What characteristics do patients with a change in the CLTC gene have in common?
Children with autosomal dominant mental retardation-56 manifest a psychomotor development delay (a child’s delay in the acquisition of abilities such as walking or speaking), later resulting in intellectual disability (characterized by significant limitations in both intellectual functioning and in adaptive behavior).

Children may have recognizable facial characteristics, although many times subtle, that are commonly seen in other children with a change in the CLTC gene. These facial signs include a long face, a high narrow forehead, wide-set and long palpebral fissures, large protruding and/or low-set ears, a wide mouth with thick lower lip and large upper central teeth. A mild facial asymmetry may be rarely seen.
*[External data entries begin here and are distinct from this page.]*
(** * Minimal Notes: a model of [notes_frontend/src/App.js]

    The React component [App] keeps four pieces of state ([notes],
    [search], [selectedNoteId], [isCreatingNew]), derives [filteredNotes]
    and [selectedNote] from them on every render, and mirrors [notes] into
    [window.localStorage] under the key ["notes"].  The sub-component
    [NoteEditor] stages a title and a content and hands the trimmed pair to
    [handleSaveNote].

    JavaScript strings are sequences of UTF-16 code units; a code unit is
    modelled as an [N].  Host facilities whose result is not determined by
    the program ([Date.now], [Math.random], [new Date().toISOString()],
    the answer to [window.confirm]) are inputs of the event that reads
    them.  [String.prototype.toLowerCase] depends on the Unicode case
    tables and is a parameter of the definitions that use it. *)

From Stdlib Require Import DecimalN DecimalZ.
From stdpp Require Import gmap list strings.

Set Warnings "-register-all".

Open Scope N_scope.

(** ** JavaScript strings *)

Module JSString.

Abbreviation jsstring := (list N).

(** An ASCII literal as a list of code units. *)
Definition js (s : string) : jsstring :=
  Ascii.N_of_ascii <$> String.list_ascii_of_string s.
What other health implications may be associated with a CLTC gene change?
Children may have anomalies, most commonly in the brain, which may be detected at birth or during childhood. These are sometimes associated with a small head circumference (microcephaly).

Behavioral problems are also frequent, in particular attention deficit hyperactivity disorder (ADHD) and autism spectrum disorder.

Some children develop epilepsy, which is usually well controlled with antiepileptic drugs.

Children may also have ophthalmologic abnormalities and/or gastrointestinal abnormalities, such as feeding problems, constipation and/or gastroesophageal reflux.

What does a CLTC gene change mean for the future of my child?
Most children start walking independently and acquire speech later than usual.

The degree of intellectual disability may range from mild to moderate and this may interfere with the capacity of a child to become fully autonomous as adult.